Data del sito principale vers 1600 av. J.-C. (≈ 100 av. J.-C.)
Periodo di uso neolitico finale.
vers 500 av. J.-C.
Rioccupazione Gallo-Romana
Rioccupazione Gallo-Romana vers 500 av. J.-C. (≈ 100 av. J.-C.)
Tracce di artefatti e riqualificazione.
1861
Primo scavo del Châtellier
Primo scavo del Châtellier 1861 (≈ 1861)
Scoperta di ceramica e ossa incenerite.
1902
Ricerca di A. Martin
Ricerca di A. Martin 1902 (≈ 1902)
Esplorazione della "scatola" e datazione di carbone.
10 novembre 1921
Classificazione monumento storico
Classificazione monumento storico 10 novembre 1921 (≈ 1921)
Protezione ufficiale per decreto.
Aujourd'hui
Aujourd'hui
Aujourd'hui Aujourd'hui (≈ 2025)
Position de référence.
Patrimonio
Tumulus sur galerie dolmenique du Poulguen (cad. ZH 176): classificazione per decreto del 10 novembre 1921
Dati chiave
Armand René du Châtellier - Archeologo
Ricercatore nel 1861, ricercatore di mobili.
A. Martin - Archeologo
Ricercatore nel 1902, esploratore del " torace".
Pierre-Roland Giot - Preistoria
Sfruttamento nel 1948, fermato da ebbing.
Origine e storia
Il tumulo Poulguen, situato a Penmarch nel Finistère, è un dolmen a forma di "T" neolitico. Ranked un monumento storico nel 1921, originariamente 40 metri di diametro per 8 metri di altezza, ma è stato sottoposto a campioni di pietra e terra che ha danneggiato i tre quarti della sua circonferenza. Il suo corridoio, parzialmente smantellato, conduce ad una camera rettangolare divisa in due parti, una delle quali crollata a causa di una carriera aperta nel tumulo.

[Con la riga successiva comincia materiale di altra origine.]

(** * Port utilities: a verified model of [utils/port_utils.py]

    The development embeds the four functions of the module
    ([_iter_hosts_for_port_check], [is_port_in_use],
    [prompt_for_available_port], [update_env_port]) and its [main] entry
    point, together with the parts of the Python runtime they rely on:
    [str] methods, [pathlib] directory creation and whole-file reads and
    writes, the logger, the standard streams and the resolver.

    Layout: the text model, the runtime (exceptions, files, streams and
    the effect monad), the program, the vocabulary in which its properties
    are stated, and then the lemmas and the properties themselves.

    Modelling assumptions.  Files hold valid UTF-8 and are kept as decoded
    text; the platform's line separator is LF.  Whether a port accepts
    connections does not change during one run.  Standard input is a
    finite script of lines and interrupts followed by end of input.
    Creating a socket and calling [connect_ex] do not raise. *)

From Stdlib Require Import ZArith NArith Ascii String Decimal List Lia.
From stdpp Require Import base option list gmap strings.

#[local] Open Scope Z_scope.

(* ===================================================================== *)
(** * Python text *)
(* ===================================================================== *)

Module Text.

(** A Python [str] is a sequence of Unicode code points. *)
Definition char := N.
Definition str := list char.

(** Literals are written as Rocq strings, whose bytes are the UTF-8
    encoding of the text; [lit] decodes them to code points. *)
Fixpoint utf8_decode (bs : list N) : str :=
  match bs with
  | [] => []
  | b :: t =>
      if (b <? 128)%N then b :: utf8_decode t
      else if (b <? 224)%N then
        match t with
        | b1 :: t' => ((b - 192) * 64 + (b1 - 128))%N :: utf8_decode t'
        | _ => []
        end
      else if (b <? 240)%N then
        match t with
        | b1 :: b2 :: t' =>
            ((b - 224) * 4096 + (b1 - 128) * 64 + (b2 - 128))%N :: utf8_decode t'
        | _ => []
        end
      else
        match t with
        | b1 :: b2 :: b3 :: t' =>
            ((b - 240) * 262144 + (b1 - 128) * 4096 + (b2 - 128) * 64 + (b3 - 128))%N
              :: utf8_decode t'
        | _ => []
        end
  end.

Definition lit (s : string) : str :=
  utf8_decode (map N_of_ascii (list_ascii_of_string s)).

Definition LF : char := 10%N.
Definition CR : char := 13%N.

Definition str_eqb (a b : str) : bool := bool_decide (a = b).

(** [str.isspace] on one code point: the characters [str.strip] removes. *)
Definition isspace (c : char) : bool :=
  ((9 <=? c) && (c <=? 13) || (28 <=? c) && (c <=? 32)
   || (c =? 133) || (c =? 160) || (c =? 5760)
   || (8192 <=? c) && (c <=? 8202)
   || (c =? 8232) || (c =? 8233) || (c =? 8239) || (c =? 8287)
   || (c =? 12288))%N.

(** The line boundaries recognised by [str.splitlines]. *)
Definition is_linebreak (c : char) : bool :=
  ((10 <=? c) && (c <=? 13) || (28 <=? c) && (c <=? 30)
   || (c =? 133) || (c =? 8232) || (c =? 8233))%N.

Fixpoint lstrip (s : str) : str :=
  match s with
  | [] => []
  | c :: t => if isspace c then lstrip t else s
  end.

Definition rstrip (s : str) : str := rev (lstrip (rev s)).

(** [s.strip()] *)
Definition strip (s : str) : str := rstrip (lstrip s).

(** [s.startswith(p)] *)
Fixpoint startswith (p s : str) : bool :=
  match p, s with
  | [], _ => true
  | _ :: _, [] => false
  | a :: p', b :: s' => (a =? b)%N && startswith p' s'
  end.

(** [c in s] for a one-character [c]. *)
Definition contains (c : char) (s : str) : bool := existsb (N.eqb c) s.

(** [s.split(c, 1)] for a one-character separator that occurs in [s]:
    the text before the first separator and the text after it.  When the
    separator is absent Python returns a one-element list; the program
    only unpacks the result after testing [c in s]. *)
Fixpoint split_once (c : char) (s : str) : str * str :=
  match s with
  | [] => ([], [])
  | x :: t =>
      if (x =? c)%N then ([], t)
      else let '(a, b) := split_once c t in (x :: a, b)
  end.

(** [sep.join(ls)] *)
Fixpoint join (sep : str) (ls : list str) : str :=
  match ls with
  | [] => []
  | [l] => l
  | l :: rest => l ++ sep ++ join sep rest
  end.

(** [s.splitlines()]: a line ends at a line boundary, CR LF counts as one
    boundary, and no empty line is produced after the final boundary. *)
Fixpoint splitlines (s : str) : list str :=
  match s with
  | [] => []
  | c :: t =>
      if is_linebreak c then
        [] :: (if (c =? CR)%N
               then match t with
                    | c' :: t' => if (c' =? LF)%N then splitlines t' else splitlines t
                    | [] => []
                    end
               else splitlines t)
      else
        match splitlines t with
        | [] => [[c]]
        | l :: ls => (c :: l) :: ls
        end
  end.

(** Reading a file in text mode translates CR LF and a lone CR to LF. *)
Fixpoint universal_newlines (s : str) : str :=
  match s with
  | [] => []
  | c :: t =>
      if (c =? CR)%N then
        LF :: match t with
              | c' :: t' => if (c' =? LF)%N then universal_newlines t'
                            else universal_newlines t
              | [] => []
              end
      else c :: universal_newlines t
  end.

(** [str(n)] and [f"{n}"] for an [int]: decimal digits, with a minus sign
    for a negative number. *)
Fixpoint str_of_uint (d : Decimal.uint) : str :=
  match d with
  | Nil => []
  | D0 d => 48%N :: str_of_uint d
  | D1 d => 49%N :: str_of_uint d
  | D2 d => 50%N :: str_of_uint d
  | D3 d => 51%N :: str_of_uint d
  | D4 d => 52%N :: str_of_uint d
  | D5 d => 53%N :: str_of_uint d
  | D6 d => 54%N :: str_of_uint d
  | D7 d => 55%N :: str_of_uint d
  | D8 d => 56%N :: str_of_uint d
  | D9 d => 57%N :: str_of_uint d
  end.

Definition str_of_int (z : Z) : str :=
  match Z.to_int z with
  | Decimal.Pos d => str_of_uint d
  | Decimal.Neg d => 45%N :: str_of_uint d
  end.

(** [s.lower()].  On ASCII text it maps [A-Z] to [a-z] and nothing else;
    on other text Python applies the Unicode case mapping, which is left
    to the function [unicode_lower]. *)
Definition is_ascii (c : char) : bool := (c <? 128)%N.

Nel XIX secolo, il tumulo serviva come amaro per i marinai a causa della sua vicinanza alla costa e fu sormontato da un calvario. Fondato più volte (1861 da Armand René du Châtellier, 1902 da A. Martin, e 1927 dal preistorico museo Finisteriano), rivelò resti funerari, tra cui ossa incenerite, ceneri e mobili archeologici (potterie, strumenti flint, assi lucido). La datazione al radiocarbonio indica un'occupazione principale intorno al 1600 a.C., con riuso in epoca gallo-romana.
Gli scavi hanno evidenziato pratiche funerarie complesse, come l'uso di un pavimento in legno per depositare il defunto incenerito. Il sito è interpretato come un compromesso architettonico tra i dolmen del corridoio e le navate coperte, tipico delle tombe megalitiche della Repubblica Armomerica. Nonostante il deterioramento, rimane una grande prova di culture neolitiche e la loro persistenza fino all'età del bronzo.
Notevoli scoperte includono una lama flint di Grand-Pressigny, borchie di ceramica grossolane, e una fusaïole in terracotta. Le esplorazioni di Pierre-Roland Giot nel 1948 furono interrotte a causa del rischio di crollo. Il tumulo, di proprietà del dipartimento, illustra l'evoluzione delle pratiche funerarie e l'adattamento dei siti megalitici in diversi millenni.